To our knowledge, this study is the first to provide a systemic investigation of attendee’s perceptions of prescription drug promotion directly after conference attendance.

  1. Impact on Small Businesses or Other Small Entities

No small businesses will be involved in this data collection.

  1. Consequences of Collecting the Information Less Frequently

The proposed data collection is one-time only. There are no plans for successive data collections.

  1. Special Circumstances Relating to the Guidelines of 5 CFR 1320.5

There are no special circumstances for this collection of information.

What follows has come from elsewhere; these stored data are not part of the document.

(** C4 (as the code has it). [initThumbnails] handles the entries in index
    order and has no check for a missing [thumb]: when every entry has one,
    every entry receives a live thumbnail handle and the method returns;
    at the first entry without one it throws a TypeError.  No warning is
    logged, the entries before that entry have received their handles, and
    the cache entries of all other ids, those after it included, are as
    they were. *)
Theorem initThumbnails_stops_at_missing_thumb : forall s obj buf,
  indexMap (engine s) = Some obj -> buffer (engine s) = Some buf ->
  (forallb has_thumb obj = true ->
     exists s', initThumbnails s = (Ok tt, s')
       /\ forall id, In id (Object_keys obj) -> covered s' id)
  /\ (forall pre id m post,
        obj = pre ++ (id, m) :: post ->
        forallb has_thumb pre = true -> thumb m = None ->
        exists s', initThumbnails s = (Throw TypeError, s')
          /\ console_of (trace s') = LogThumbInit :: console_of (trace s)
          /\ next_url s' = (next_url s + List.length pre)%nat
          /\ (forall k, In k (Object_keys pre) -> covered s' k)
          /\ (forall k, ~ In k (Object_keys pre) ->
                Map_get (thumbUrls (engine s')) k = Map_get (thumbUrls (engine s)) k)).
Proof.
  intros s obj buf Hi Hb.
  pose proof (initThumbnails_closed s obj buf Hi Hb) as Hclosed. cbn zeta in Hclosed.
  split.
  - intros Hall. rewrite Hall in Hclosed. eexists. split; [exact Hclosed|].
    intros id Hin. unfold covered. cbn.
    apply (materialized_covers buf _ obj (logged LogThumbInit s) id Hall Hin).
  - intros pre id m post -> Hpre Hm.
    rewrite (missing_thumb_found pre id m post Hm) in Hclosed.
    rewrite (materialized_stops _ _ pre id m post _ Hpre Hm) in Hclosed.
    eexists. split; [exact Hclosed|].
    split; [apply materialized_console|].
    split; [apply (materialized_count _ _ pre (logged LogThumbInit s) Hpre)|].
    split.
    + intros k Hin. apply materialized_covers; assumption.
    + intros k Hin.
      apply (materialized_other _ _ pre (logged LogThumbInit s) k Hin).
Qed.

  1. Comments in Response to the Federal Register Notice and Efforts to Consult Outside the Agency

In the Federal Register of September 18, 2020 (85 FR 58366), FDA published a 60-day notice requesting public comment on the proposed collection of information. FDA received six submissions that were PRA-related. One submission ( tracking number khm-1xs7-vfn8) was outside the scope of the research and is not addressed further. Within the remaining five submissions, FDA received multiple comments that the Agency has addressed below. For brevity, some public comments are paraphrased and therefore may not include the exact language used by the commenter. We assure commenters that the entirety of their comments was considered even if not fully captured by our paraphrasing in this document. The following acronyms are used here: HCP = healthcare provider; FDA = Food and Drug Administration; OPDP = FDA’s Office of Prescription Drug Promotion.

(Comment 1) Five comments expressed support for conducting this research.

(Response 1) Thank you.

(Comment 2) Three comments noted that changes to the research will be necessary due to changes in medical conferences as a result of the emergence of the COVID-19 pandemic, such as the move to all-virtual conferences.

(Response 2) We agree with these comments. Section 1 of the questionnaire (Video observation) is unaffected by whether participants have recently attended a conference, so we have not changed this section. Section 3 (Typical Conference Behaviors) is also unaffected by recent conference attendance. However, we added an instruction that participants should answer about their behavior prior to COVID-19 restrictions. Most of the questions in Section 4 (Participant Characteristics) are unaffected by recent conference attendance. However, we updated questions about patient load and prescription volume to include both in-person and telemedicine visits. Section 2 (Recent Conference Behavior) does assume participants have recently attended a conference. We have replaced some of the questions that are less likely to be relevant (e.g., receipt of materials) with open-ended questions asking about the exhibit hall experience and interactions with pharmaceutical company representatives during a virtual conference.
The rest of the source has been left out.